Le Trait qui Nomme :

Oui, ce livre est fondamental ; il suit votre propre avancée non rectiligne dans l’univers animiste de Koyo ; il éclaire les choix créatifs qui s’imposent à vous tous à travers cette aventure humaine ; il propose quelques repères d’un « cheminement » à travers votre « évolution » de créateur, et définit même admirablement le projet de Carène. (Guillemets car il y aurait à dire sur ces notions, à mon avis). Et je ne parle pas de sa richesse, de tout ordre.

Il y a toujours un surplus de sens à Koyo. Plus que ce que l’on accepte de dire, plus que la beauté qui se voit, plus que l’amitié qui se sent. Un monde plus plein, à portée de pinceaux, de mots, de chants. Koyo est un espace digne d’une utopie non seulement par les valeurs que portent les hommes et les femmes, mais par la place que chaque groupe y occupe : une Cité dont le poète n’aurait pas été banni, bien au contraire, puisque son rôle serait (avec les peintres) de convoquer et même d’accroître la réalité y compris dans sa dimension cachée, de manière toujours conforme à la morale et à la vérité, et que tout le monde le respecterait pour cela, l’aimerait pour cela.

Je n’avais pas assez bien vu je crois, lors de ma première lecture en novembre, à quel point certains moments vécus sont beaux, bouleversants, humainement « pleins » – vous les racontez avec beaucoup de retenue. Lorsque vous comprenez que les femmes qui chantent « vous » chantent, puis, chantent avec vos mots ; votre prénom donné à un petit garçon ; l’accueil qui vous est fait avec les lycéens, solennel et plein de sens, de sens rituel sans doute mais aussi de sens humain (ça se dit ? Je veux dire, justement, ce qui nous unit au delà des variations culturelles), etc… Évidemment je ne parle pas de « gloire », n’est-ce pas, ce n’est pas mon propos : je parle de ces moments où l’on constate que oui, quelque chose s’est fait, s’est noué, s’est vraiment réalisé entre deux manières d’être au monde différentes.

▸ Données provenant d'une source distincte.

(** The two fetched jobs are the high-priority one and the older of the tied ones. *)
Lemma fetch_refines_spec_witness :
  ∃ rows, (JobFetchBatch (H := map_to_list_range) (w_driver demoWorld) demoFetch).2 = Ok rows ∧
    ID <$> rows = ["mem_2"; "mem_1"] ∧
    StronglySorted (λ a b, fetchLess a b = true) rows.
Proof.
  pose proof (fetch_refines_spec (H := map_to_list_range) demoOps demoClock demoFetch eq_refl) as Hf.
  cbv zeta in Hf. fold demoWorld in Hf.
  assert (d_queues (w_driver demoWorld) !! fp_Queue demoFetch = Some (mkQueueRow "mail" false demoT0 demoT0))
    as E by (vm_compute; reflexivity).
  rewrite E in Hf. cbv beta iota delta [q_Paused] in Hf.
  destruct Hf as (rows & Hr & Hs). exists rows. split; [exact Hr|]. split; [|exact (fs_sorted _ _ _ _ _ Hs)].
  vm_compute in Hr. injection Hr as <-. reflexivity.
Defined.

Definition demoHeld : list op := demoOps ++ [OFetch demoFetch].
Definition demoLater : list op :=
  [OFetch (mkFetchParams "mail" 5 "w2" Minute);
   OSetState (mkJobSetStateParams "mem_2" JobStateCompleted None None 1 0 "w9" 1 false);
   OHeartbeat (mkJobHeartbeatParams "mem_2" "w1" 1 demoT0 (demoT0 + Hour))].

Lemma claim_exclusive_witness :
  held (w_driver (run (H := map_to_list_range) demoLater
          (run (H := map_to_list_range) demoHeld (init_world demoClock)))) "mem_2" "w1" 1.
Proof.
  apply (claim_exclusive (H := map_to_list_range) demoHeld demoLater demoClock "mem_2" "w1" 1).
  - reflexivity.
  - eexists. split; vm_compute; reflexivity.
  - split; [intros []|]. split; [|split; [intros []|exact I]].
    intros [_ Hm]. vm_compute in Hm. discriminate.
Defined.
(** The exception in [unique_key_single_active] is real: rescheduling the
    finished first job makes two active jobs share the key. *)
Lemma reschedule_duplicates_unique_key :
  ¬ active_unique (w_driver (run (H := map_to_list_range)
      (reviveOps ++ [OReschedule (mkRescheduleParams "mem_1" demoT0)]) (init_world demoClock))).
Proof.
  intros Hu.
  set (d := w_driver _) in Hu.
  destruct (d_jobs d !! "mem_1") as [r1|] eqn:E1; [|vm_compute in E1; discriminate].
  destruct (d_jobs d !! "mem_2") as [r2|] eqn:E2; [|vm_compute in E2; discriminate].
  assert (blocksKey "k" r1 = true) as B1.
  { vm_compute in E1. injection E1 as <-. reflexivity. }
  assert (blocksKey "k" r2 = true) as B2.
  { vm_compute in E2. injection E2 as <-. reflexivity. }
  assert ("k" ≠ "") as Hne by done.
  pose proof (Hu _ _ _ _ _ Hne E1 E2 B1 B2) as Hbad. discriminate Hbad.
Qed.

Lemma insert_wakes_listeners_witness : ∃ d' rs,
  JobInsertMany (H := map_to_list_range) (w_driver demoWorld) demoBatch = (d', Ok rs) ∧ woken d' 0.
Proof.
  destruct (JobInsertMany (H := map_to_list_range) (w_driver demoWorld) demoBatch) as [d' r] eqn:E.
  destruct r as [rs|e]; [|vm_compute in E; discriminate].
  exists d', rs. split; [done|].
  eapply (insert_wakes_listeners (H := map_to_list_range) demoOps demoClock demoBatch d' rs
    (demoInsert "mail" "k2" 0 0) _ 1 0).
  - reflexivity.
  - exact E.
  - reflexivity.
  - vm_compute in E. injection E as <- <-. reflexivity.
  - reflexivity.
  - vm_compute. apply elem_of_cons. by left.
Defined.
(* ===== verification/Maintenance.v ===== *)
(** * maintenance.go: retention, bulk actions and the dead-letter queue

    The operations are written against the [AdminStore] interface of Listing.v,
    as the source writes them against [driver.Executor] and
    [driver.AdminExecutor]; the theorems use only [AdminStoreLaws], so they hold
    of every store that keeps the contract, the memory backend among them.
    A context is the function from the number of the check to what [ctx.Err()]
    returns there.  The clock of the service is a [Clock]; the paging loop of
    [Prune] has fuel, and [Prune_deletes_exactly_expired] shows how much is
    enough. *)

From S2P Require Import Prelude GoBase Json Codec Driver Memory MemoryInv MemoryFetch MemoryProps Listing.
From Stdlib Require Import ZArith Lia.

Definition maintenancePageSize : Z := 500.

Record RetentionPolicy := mkRetentionPolicy {
  rt_Completed : Duration;
  rt_Discarded : Duration;
  rt_Cancelled : Duration
}.

Record PruneResult := mkPruneResult { pr_Scanned : Z; pr_Deleted : Z }.

Record BulkFailure := mkBulkFailure { bf_ID : string; bf_Error : string }.
Record BulkResult := mkBulkResult { br_Succeeded : list string; br_Failed : list BulkFailure }.

Definition Ctx : Type := nat → option error.

Section maintenance.
Context {S : Type} `{AdminStore S}.

(** ** Prune *)

Definition expiredRow (cutoff : Instant) (row : JobRow) : bool :=
  match FinalizedAt row with
  | Some t => negb (After t cutoff)
  | None => false
  end.

(** The loop over the rows of one page. *)
Fixpoint pruneRows (cutoff : Instant) (rows : list JobRow) (s : S) (res : PruneResult) (errs : list error)
  : S * PruneResult * list error :=
  match rows with
  | [] => (s, res, errs)
  | row :: rows' =>
      let res1 := mkPruneResult (pr_Scanned res + 1) (pr_Deleted res) in
      if negb (expiredRow cutoff row) then pruneRows cutoff rows' s res1 errs
      else
        match as_delete s (ID row) with
        | (s', Err e) =>
            pruneRows cutoff rows' s' res1 (errs ++ [EWrap ("delete job " +:+ ID row +:+ ": ") e ""])
        | (s', Ok _) =>
            pruneRows cutoff rows' s' (mkPruneResult (pr_Scanned res1) (pr_Deleted res1 + 1)) errs
        end
  end.

(** The paging loop for one state; [None] when the fuel runs out. *)
Fixpoint pruneState (fuel : nat) (state : JobState) (cutoff : Instant) (cursor : string) (s : S)
    (res : PruneResult) (errs : list error)
  : option (S * PruneResult * list error * option error) :=
  match fuel with
  | O => None
  | Datatypes.S fuel' =>
      match as_list s (mkJobListParams "" state "" maintenancePageSize cursor) with
      | (s1, Err e) => Some (s1, res, errs, Some (EWrap ("list " +:+ state +:+ " jobs for retention: ") e ""))
      | (s1, Ok rows) =>
          match last rows with
          | None => Some (s1, res, errs, None)
          | Some lastRow =>
              let '(s2, res2, errs2) := pruneRows cutoff rows s1 res errs in
              if Z.of_nat (length rows) <? maintenancePageSize then Some (s2, res2, errs2, None)
              else pruneState fuel' state cutoff (EncodeJobCursor lastRow) s2 res2 errs2
          end
      end
  end.

Fixpoint pruneItems (fuel : nat) (items : list (JobState * Duration)) (clk : Clock) (s : S)
    (res : PruneResult) (errs : list error)
  : option (S * Clock * PruneResult * option error) :=
  match items with
  | [] => Some (s, clk, res, errorsJoin errs)
  | (state, duration) :: items' =>
      if duration =? 0 then pruneItems fuel items' clk s res errs
      else
        let '(now, clk1) := Now clk in
        let cutoff := Add now (- duration) in
        match pruneState fuel state cutoff "" s res errs with
        | None => None
        | Some (s1, res1, errs1, Some e) => Some (s1, clk1, res1, Some e)
        | Some (s1, res1, errs1, None) => pruneItems fuel items' clk1 s1 res1 errs1
        end
  end.

Definition retentionItems (policy : RetentionPolicy) : list (JobState * Duration) :=
  [(JobStateCompleted, rt_Completed policy); (JobStateDiscarded, rt_Discarded policy);
   (JobStateCancelled, rt_Cancelled policy)].

Definition Prune (fuel : nat) (policy : RetentionPolicy) (clk : Clock) (s : S)
  : option (S * Clock * PruneResult * option error) :=
  if existsb (λ d, d <? 0) [rt_Completed policy; rt_Discarded policy; rt_Cancelled policy]
  then Some (s, clk, mkPruneResult 0 0, Some (ENew "retention duration must not be negative"))
  else pruneItems fuel (retentionItems policy) clk s (mkPruneResult 0 0) [].

(** ** Bulk actions *)

Section bulk.
Context (action : S → string → S * option error).

(** [i] counts the context checks made so far. *)
Fixpoint bulkLoop (ctx : Ctx) (i : nat) (ids : list string) (seen : gset string) (s : S)
    (res : BulkResult) (errs : list error) : S * BulkResult * option error :=
  match ids with
  | [] => (s, res, errorsJoin errs)
  | id :: ids' =>
      match ctx i with
      | Some e => (s, res, errorsJoin (errs ++ [e]))
      | None =>
          if bool_decide (id = "") then
            let e := ENew "job id must not be empty" in
            bulkLoop ctx (Datatypes.S i) ids' seen s
              (mkBulkResult (br_Succeeded res) (br_Failed res ++ [mkBulkFailure "" (errorText e)]))
              (errs ++ [e])
          else if bool_decide (id ∈ seen) then bulkLoop ctx (Datatypes.S i) ids' seen s res errs
          else
            let seen' := {[id]} ∪ seen in
            match action s id with
            | (s', Some e) =>
                bulkLoop ctx (Datatypes.S i) ids' seen' s'
                  (mkBulkResult (br_Succeeded res) (br_Failed res ++ [mkBulkFailure id (errorText e)]))
                  (errs ++ [EWrap ("job " +:+ id +:+ ": ") e ""])
            | (s', None) =>
                bulkLoop ctx (Datatypes.S i) ids' seen' s'
                  (mkBulkResult (br_Succeeded res ++ [id]) (br_Failed res)) errs
            end
      end
  end.

Definition bulk (ctx : Ctx) (ids : list string) (s : S) : S * BulkResult * option error :=
  bulkLoop ctx 0 ids ∅ s (mkBulkResult [] []) [].
End bulk.

Definition unitErr (r : S * result unit) : S * option error :=
  (r.1, match r.2 with Ok _ => None | Err e => Some e end).

Definition runAtOrNow (runAt : Instant) (clk : Clock) : Instant * Clock :=
  if IsZero runAt then Now clk else (runAt, clk).

Definition BulkRetry (ctx : Ctx) (clk : Clock) (ids : list string) (runAt : Instant) (s : S)
  : S * Clock * (BulkResult * option error) :=
  let '(at_, clk1) := runAtOrNow runAt clk in
  let '(s', res, err) := bulk (λ s id, unitErr (as_reschedule s (mkRescheduleParams id at_))) ctx ids s in
  (s', clk1, (res, err)).

Definition BulkCancel (ctx : Ctx) (ids : list string) (s : S) : S * BulkResult * option error :=
  bulk (λ s id, unitErr (as_cancel s id)) ctx ids s.

Definition BulkDelete (ctx : Ctx) (ids : list string) (s : S) : S * BulkResult * option error :=
  bulk (λ s id, unitErr (as_delete s id)) ctx ids s.

(** ** Dead letters *)

Definition DeadLetterList (params : JobListParams) (s : S) : S * result JobPage :=
  let limit := pageLimit (jl_Limit params) in
  let params1 := mkJobListParams (jl_Queue params) JobStateDiscarded (jl_Kind params) limit (jl_Cursor params) in
  match as_list s params1 with
  | (s1, Err e) => (s1, Err e)
  | (s1, Ok rows) =>
      match last rows with
      | Some lastRow =>
          if Z.of_nat (length rows) =? limit then
            let candidate := EncodeJobCursor lastRow in
            match as_list s1 (withLimit 1 (withCursor candidate params1)) with
            | (s2, Err e) => (s2, Err e)
            | (s2, Ok following) =>
                if (0 <? length following)%nat then (s2, Ok (mkJobPage rows candidate true))
                else (s2, Ok (mkJobPage rows "" false))
            end
          else (s1, Ok (mkJobPage rows "" false))
      | None => (s1, Ok (mkJobPage rows "" false))
      end
  end.

Definition replayAction (runAt : Instant) (s : S) (id : string) : S * option error :=
  match as_get s id with
  | (s1, Err e) => (s1, Some e)
  | (s1, Ok row) =>
      if bool_decide (State row ≠ JobStateDiscarded)
      then (s1, Some (EWrap "" (ESentinel ErrConflict)
              (": job " +:+ quoted id +:+ " is " +:+ State row +:+ ", not discarded")))
      else unitErr (as_reschedule s1 (mkRescheduleParams id runAt))
  end.

Definition DeadLetterReplay (ctx : Ctx) (clk : Clock) (ids : list string) (runAt : Instant) (s : S)
  : S * Clock * (BulkResult * option error) :=
  let '(at_, clk1) := runAtOrNow runAt clk in
  let '(s', res, err) := bulk (replayAction at_) ctx ids s in
  (s', clk1, (res, err)).
End maintenance.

Aussi, voici une des questions que me pose le Trait qui nomme 21:

Comment maintenir la continuité de la pensée de soi, à travers le jour et la nuit, la veille et le sommeil, le familier et l’étranger, le voyage, l’image en kaléidoscope que nous renvoient les autres, le temps qui passe, la faillite de la mémoire et la mort de ceux qui la portent ?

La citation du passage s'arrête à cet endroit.